* _Brief_
In the material below, find each line with the word "Hregs" and copy it.

┄┄┄┄┄┄

(** The registers the program finds, apart from the result. *)
Definition syscall_reg (f : SyscallRegs.t) (r : Reg) : option Z :=
  match r with
  | RAX => None
  | RCX => Some (SyscallRegs.user_rip f) | R11 => Some (SyscallRegs.rflags f) | RSP => Some (SyscallRegs.user_rsp f)
  | RDX => Some (SyscallRegs.arg3 f) | RBX => Some (SyscallRegs.rbx f) | RBP => Some (SyscallRegs.rbp f)
  | RSI => Some (SyscallRegs.arg2 f) | RDI => Some (SyscallRegs.arg1 f) | R8 => Some (SyscallRegs.arg5 f)
  | R9 => Some (SyscallRegs.arg6 f) | R10 => Some (SyscallRegs.arg4 f) | R12 => Some (SyscallRegs.r12 f)
  | R13 => Some (SyscallRegs.r13 f) | R14 => Some (SyscallRegs.r14 f) | R15 => Some (SyscallRegs.r15 f)
  end.

Definition sysret_flags (flags : Z) : Z := Z.lor (Z.land flags 0x3C7FD7) 2.

Lemma leave_syscall_ok f m :
  words_at (mem m) (gprs m RSP) (SyscallRegs.words f) -> rdmsr IA32_STAR m = STAR_VALUE ->
  exists m', exec leave_syscall m = (Ok tt, m') /\ gprs m' RAX = gprs m RAX /\
    (forall r v, syscall_reg f r = Some v -> gprs m' r = v) /\ RIP m' = SyscallRegs.user_rip f /\
    RFLAGS m' = sysret_flags (SyscallRegs.rflags f) /\ CS m' = USER_CODE_SELECTOR_VALUE /\
    SS m' = USER_DATA_SELECTOR_VALUE /\ mem m' = mem m.
Proof.
  intros Hw Hstar. set (m0 := with_rflags (Z.clearbit (RFLAGS m) IF_BIT) m).
  change (SyscallRegs.words f) with (take 12 (SyscallRegs.words f) ++ drop 12 (SyscallRegs.words f)) in Hw.
  apply words_at_app in Hw as [Hw Hi]. change (zlen (take 12 (SyscallRegs.words f))) with 12 in Hi.
  destruct (pops_ok syscall_restores (take 12 (SyscallRegs.words f)) m0) as (m1 & E & Hsp & Hv & Hrest & Hm & Hc);
    [decided|decided|done|exact Hw|].
  change (zlen syscall_restores) with 12 in Hsp. change (gprs m0 RSP) with (gprs m RSP) in Hsp.
  change (mem m0) with (mem m) in Hm. rewrite <- Hm, <- Hsp in Hi. cbn [drop SyscallRegs.words] in Hi.
  apply words_at_cons in Hi as [_ Hi]. apply words_at_cons in Hi as [H1 Hi]. apply words_at_cons in Hi as [H2 Hi].
  apply words_at_cons in Hi as [H3 _].
  set (m2 := with_reg RSP (SyscallRegs.user_rsp f) (with_reg RCX (SyscallRegs.user_rip f)
    (with_reg RSP (gprs m1 RSP + 8 + 8 + 8) (with_reg R11 (SyscallRegs.rflags f)
      (with_reg RSP (gprs m1 RSP + 8 + 8) (with_reg RSP (gprs m1 RSP + 8) m1)))))).
  assert (Est : rdmsr IA32_STAR m2 = STAR_VALUE).
  { unfold rdmsr in *. change (msrs m2) with (msrs m1). destruct Hc as (_ & _ & _ & _ & _ & _ & _ & ->). exact Hstar. }
  eexists. split; [|split; [|split]].
  - unfold leave_syscall. cbn [app exec]. rewrite (sbind_ok (exec_instr Cli) _ m tt m0) by done.
    rewrite (exec_app_ok _ _ _ _ E). cbn [exec].
    rewrite (sbind_ok (exec_instr (AddImm RSP 8)) _ m1 tt (with_reg RSP (gprs m1 RSP + 8) m1)) by done.
    rewrite (sbind_ok (exec_instr (Pop R11)) _ _ tt (with_reg R11 (SyscallRegs.rflags f)
      (with_reg RSP (gprs m1 RSP + 8 + 8) (with_reg RSP (gprs m1 RSP + 8) m1)))).
    2:{ cbn [exec_instr]. unfold pop_word, get, load, put, sret, sbind. cbn. by rewrite set_reg_eq, H1. }
    rewrite (sbind_ok (exec_instr (Pop RCX)) _ _ tt (with_reg RCX (SyscallRegs.user_rip f)
      (with_reg RSP (gprs m1 RSP + 8 + 8 + 8) (with_reg R11 (SyscallRegs.rflags f)
      (with_reg RSP (gprs m1 RSP + 8 + 8) (with_reg RSP (gprs m1 RSP + 8) m1)))))).
    2:{ cbn [exec_instr]. unfold pop_word, get, load, put, sret, sbind. cbn. by rewrite set_reg_ne, set_reg_eq, H2. }
    rewrite (sbind_ok (exec_instr (Pop RSP)) _ _ tt m2).
    2:{ cbn [exec_instr]. unfold get, load, put, sbind. cbn. by rewrite set_reg_ne, set_reg_eq, H3. }
    reflexivity.
  - change (gprs m2 RAX = gprs m RAX). transitivity (gprs m1 RAX); [done|]. by rewrite Hrest by decided.
  - intros r v Hr. change (gprs m2 r = v).
    destruct r; try (injection Hr as <-); try discriminate Hr; try reflexivity.
    1: by apply (Hv 9%nat). 1: by apply (Hv 5%nat). 1: by apply (Hv 4%nat). 1: by apply (Hv 10%nat).
    1: by apply (Hv 11%nat). 1: by apply (Hv 7%nat). 1: by apply (Hv 6%nat). 1: by apply (Hv 8%nat).
    1: by apply (Hv 3%nat). 1: by apply (Hv 2%nat). 1: by apply (Hv 1%nat). by apply (Hv 0%nat).
  - cbn [with_context RIP RFLAGS CS SS mem]. change (gprs m2 RCX) with (SyscallRegs.user_rip f).
    change (gprs m2 R11) with (SyscallRegs.rflags f). fold m2. rewrite Est. split; [done|]. split; [done|]. split; [by vm_compute|]. split; [by vm_compute|exact Hm].
Qed.

Theorem syscall_returns slot h ra dispatch work m :
  abi base top room work -> kernel_ready slot h m -> stack_mapped base top m ->
  top mod 16 = 0 -> base + room + 8 + 16 * 8 <= top ->
  exists m1 m', syscall_entry m = (Ok tt, m1) /\ RIP m1 = h /\ CS m1 = KERNEL_CODE_SELECTOR_VALUE /\
    interrupts_enabled m1 = false /\
    exec (syscall_handler ra (handle_syscall_inner dispatch work)) m1 = (Ok tt, m') /\
    gprs m' RAX = dispatch (syscall_frame m) /\ gprs m' RCX = RIP m /\ gprs m' R11 = RFLAGS m /\
    (forall r, r ∉ [RAX; RCX; R11] -> gprs m' r = gprs m r) /\
    RIP m' = RIP m /\ RFLAGS m' = sysret_flags (RFLAGS m) /\ CS m' = USER_CODE_SELECTOR_VALUE /\ SS m' = USER_DATA_SELECTOR_VALUE.
Proof.
  intros Hx Hready Hs Ha Hr.
  set (m1 := with_context (rdmsr IA32_LSTAR m) (Z.ldiff (RFLAGS m) (rdmsr IA32_FMASK m))
    (Z.land (Z.land (Z.shiftr (rdmsr IA32_STAR m) 32) 0xFFFF) 0xFFFC) (Z.land (Z.shiftr (rdmsr IA32_STAR m) 32) 0xFFFF + 8)
    (with_gprs (set_reg RCX (RIP m) (set_reg R11 (RFLAGS m) (gprs m))) m)).
  destruct (enter_syscall_ok slot h m1) as (m2 & E2 & Hsp2 & Hg2 & Hw2 & Hst2 & _ & _ & _ & Hs2);
    [by destruct Hready; constructor|exact Hs|lia|done|].
  destruct (pushes_ok base top syscall_saves m2) as (m3 & E3 & Hsp3 & _ & Hw3 & Hm3 & Hc3 & Hs3).
  { decided. }
  { done. }
  { rewrite Hsp2. apply Z.mod_divide in Ha as [q Hq]; [|done]. apply (multiple_mod _ _ (2 * q - 1)); [done|lia]. }
  { change (zlen syscall_saves) with 15. lia. }
  change (zlen syscall_saves) with 15 in Hsp3.
  set (f := syscall_frame m). set (m4 := with_reg RDI (gprs m3 RSP) m3).
  assert (Hw4 : words_at (mem m3) (gprs m3 RSP) (SyscallRegs.words f)).
  { change (SyscallRegs.words f) with (rev (map (gprs m1) syscall_saves) ++ [gprs m RSP]).
    rewrite (map_ext_in (gprs m1) (gprs m2)).
    2:{ intros r Hin. symmetry. apply Hg2. intros ->. by repeat destruct Hin as [Hin|Hin]. }
    apply words_at_app. split; [exact Hw3|]. apply words_at_cons. split; [|apply words_at_nil].
    rewrite length_rev, length_map. change (zlen syscall_saves) with 15. rewrite Hm3 by lia.
    replace (gprs m3 RSP + 8 * 15) with (top - 8) by lia. exact Hw2. }
  destruct (call_ok base top room _ _ ra _ m4 (handle_ok dispatch work f Hx) Hs3)
    as (m5 & m6 & E5 & (Hsp5 & Hg5 & Hm5 & Hmsr5) & Hs6 & (_ & _ & _ & Hst6) & Hk6 & Hrax).
  { change (gprs m4 RSP) with (gprs m3 RSP). rewrite Hsp3, Hsp2.
    apply Z.mod_divide in Ha as [q Hq]; [|done]. apply (multiple_mod _ _ (q - 8)); [done|lia]. }
  { change (gprs m4 RSP) with (gprs m3 RSP). lia. }
  { done. }
  { intros m5 (Hsp5 & Hg5 & Hm5 & _). split; rewrite Hg5 by done; change (gprs m4 RDI) with (gprs m3 RSP).
    - rewrite Hsp3, Hsp2. apply Z.mod_divide in Ha as [q Hq]; [|done]. apply (multiple_mod _ _ (q - 8)); [done|lia].
    - apply (words_at_frame (mem m3)); [done|]. intros b Hb. apply Hm5. change (gprs m4 RSP) with (gprs m3 RSP). lia. }
  change (gprs m4 RSP) with (gprs m3 RSP) in *. set (m7 := with_reg RSP (gprs m3 RSP) m6) in *.
  destruct (leave_syscall_ok f m7) as (m' & E7 & Hax & Hregs & Hip & Hfl & Hcs & Hss & _).
  { change (gprs m7 RSP) with (gprs m3 RSP). apply (words_at_frame (mem m3)); [done|]. cbn [SyscallRegs.words length].
    intros b Hb. change (mem m7) with (mem m6). rewrite (Hk6 b) by lia. apply Hm5. lia. }
  { change (rdmsr IA32_STAR m7) with (rdmsr IA32_STAR m6). rewrite Hst6. unfold rdmsr in *. rewrite Hmsr5.
    change (msrs m4) with (msrs m3). destruct Hc3 as (_ & _ & _ & _ & _ & _ & _ & ->). exact Hst2. }
  exists m1, m'. split; [done|]. split; [exact (ready_lstar _ _ _ Hready)|].
  split; [cbn; rewrite (ready_star _ _ _ Hready); by vm_compute|].
  split.
  { unfold interrupts_enabled, m1. cbn [RFLAGS with_context]. rewrite (ready_mask _ _ _ Hready), Z.ldiff_spec. apply andb_false_r. }
  split.
  { unfold syscall_handler. fold enter_syscall. rewrite (exec_app_ok _ _ _ _ E2), (exec_app_ok _ _ _ _ E3).
    change (_ ++ map Pop syscall_restores ++ _) with ([Mov RDI RSP; Call ra (handle_syscall_inner dispatch work)] ++ leave_syscall).
    cbn [app exec]. rewrite (sbind_ok (exec_instr (Mov RDI RSP)) _ m3 tt m4) by done. by rewrite (sbind_ok _ _ _ _ _ E5). }
  split; [by rewrite Hax|]. split; [by apply Hregs|]. split; [by apply Hregs|].
  split; [|by repeat split].
  intros r Hn. apply Hregs. destruct r; try done; exfalso; apply Hn; decided.
Qed.
End syscalls.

┄┄┄┄┄┄

* _Response box_
  destruct (leave_syscall_ok f m7) as (m' & E7 & Hax & Hregs & Hip & Hfl & Hcs & Hss & _).
  split; [by rewrite Hax|]. split; [by apply Hregs|]. split; [by apply Hregs|].
  intros r Hn. apply Hregs. destruct r; try done; exfalso; apply Hn; decided.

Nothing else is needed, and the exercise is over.